Je suis l’Homme-Arbre à la membrure immense

qui tutoie la dimension des espaces infinis.

Je suis l’Homme-ramification, celui qui,

s’élevant de Soi, connaît de lointains horizons.

Je suis l’Homme-Tronc, cette solide assise

 qui s’établit selon la carrure de la raison

contre le passage fébrile de la poussière.

Je suis l’Homme-racine,

l’Homme-rhizome,

 l’Homme-radicelle,

 

   celui qui avance parmi les galeries souterraines, les bifurcations de la matière sourde et limoneuse de l’inconscient, qui en devine les secrets, en interprète les desseins cachés. Oui, c’est bien ceci, la tâche éclairante, désoperculante de la conscience, s’introduire comme un coin d’acier dans la bûche têtue du réel, le prendre à revers, ce réel, en quelque sorte, le posséder de l’intérieur, l’obliger à livrer jusqu’à sa moindre parcelle close, énonçant dès lors une nouvelle présence nous invitant à en décrypter l’énigme.

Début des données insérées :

(* ===== verification/RbTree.v ===== *)
(** * Ordered collections as red-black trees in memory: the model

    [src/MdePkg/Library/BaseOrderedCollectionRedBlackTreeLib/
    BaseOrderedCollectionRedBlackTreeLib.c], on the heap.  A heap maps the
    addresses of the allocated nodes to their contents, address 0 is NULL, and
    every function reads and writes fields through it as the C code does.
    Following NULL or a pointer to a freed node gives [Asserted].  The DXE core
    keeps its set of handles in such a collection.

    Where the C code has two branches that mirror each other, the model has one
    body with a [Side] as argument.  The loops take [S (size h)] as fuel, more
    than the length of any path.  [PcdValidateOrderedCollection] and the pool
    are parameters; a freshly allocated node has arbitrary contents. *)
From Stdlib Require Import ZArith Lia.
From stdpp Require Import base option gmap list.
From S2P Require Import Prelude.

(** ** Data *)

Inductive RED_BLACK_TREE_COLOR := RedBlackTreeRed | RedBlackTreeBlack.

#[export] Instance RED_BLACK_TREE_COLOR_eq_dec : EqDecision RED_BLACK_TREE_COLOR.
Proof. solve_decision. Defined.

Definition IsRed (c : RED_BLACK_TREE_COLOR) : bool :=
  match c with RedBlackTreeRed => true | RedBlackTreeBlack => false end.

Une lourde inconnaissance se manifestant en savoir doté d’une diaphane allégie.

 

Oui, il nous faut créer les conditions mêmes

de l’éligibilité des choses

à leur possibilité d’essence

  

    Et puisque cet arbre, ce large parasol, cette distension de ce qui demeurerait occulté, cet arbre donc devient infiniment étendu, décuplé par la puissance d’effectuation, de performativité de notre regard, nous ne pouvons qu’avoir recours à la force déployante de la métaphore, ce transport du réel hors de ses propres frontières, et dire le sublime travail de synthétisation de l’image, de conceptualisation infinie des sèmes qui y sont déposés. Nous devons dire (et ici je parle au nom de tous et de toutes),

 

l’Arbre-Harmattan porteur de cet alizé continental

qui fait des grains de sable, de purs cristaux,

des diamants fécondés par la lumière du Soleil.

 

Nous devons dire l’Arbre-Simoun, celui dont

la puissante haleine chaude métabolise

les corpuscules de matière,

les transforme en vives pierreries,

elles illuminent jusqu’aux

plus lointains horizons.

 

Nous devons dire l’Arbre-Sirocco,

ses vagues brûlantes qui font

se volatiliser la cendre des pierres,

la répandant jusqu’en d’impensables altitudes.

 

 

Et, en guise d’autres significations,

nous pourrions largement nous inspirer

de toutes les directions de la Rose des Vents,

 

en appeler à l’Arbre-Borée,

à ses rafales de vent du nord ;

à l’Arbre-Euros,

à ses tourbillons venus de l’est ;

à l’Arbre-Zéphyr qui balaie tout,

venu de l’ouest ;

à l’Arbre-Notos, à ses coups

de boutoir venus du sud.

 

   Voyez combien cette photographie de M'Hamid El Ghizlane, nous a emmenés loin, très loin, si bien qu’au terme de la description, nous ne savons plus réellement qui nous sommes : vents alizés, nuages de criquets kalphites, vols libres de gangas, significations plurielles, échevelées ; vent océanique ou désertique. Si notre identité s’est diluée au milieu de ce si riche divers, c’est à l’aune de la pure beauté, laquelle venant à nous, nous arrache aux « fourches caudines » du quotidien, nous dispose à l’accueil de l’improférée et haute valeur des choses. Certes, nous reviendrons à M'Hamid El Ghizlane, au moins dans sa mesure symbolique, nous y retournerons lestés d’un nouveau savoir : que le regard est une merveille que cette singulière photographie agrandit à la mesure de son formidable élan, de sa ferveur, de sa justesse. Toute œuvre digne de ce nom est porteuse de ces transcendances. « Transcendances », Certes le terme est osé, le plus souvent exposé à une mécompréhension de ceux qui en reçoivent la charge sans atténuation. Cependant nous lui affecterons l’une de ses plus évidentes valeurs étymologiques : « se dépasser soi-même ». Oui, c’est ceci que nous avons à faire. Faute de s’y atteler, ne nous plaignons nullement de n’avoir sous les yeux que de simples images « d’Épinal ». Notre société contemporaine excelle en la matière. Voyez par exemples les amusants « selfies », qui, certes, ne prétendent nullement à de telles altitudes !

 

Ici : du sens.

Là-bas : du non-sens.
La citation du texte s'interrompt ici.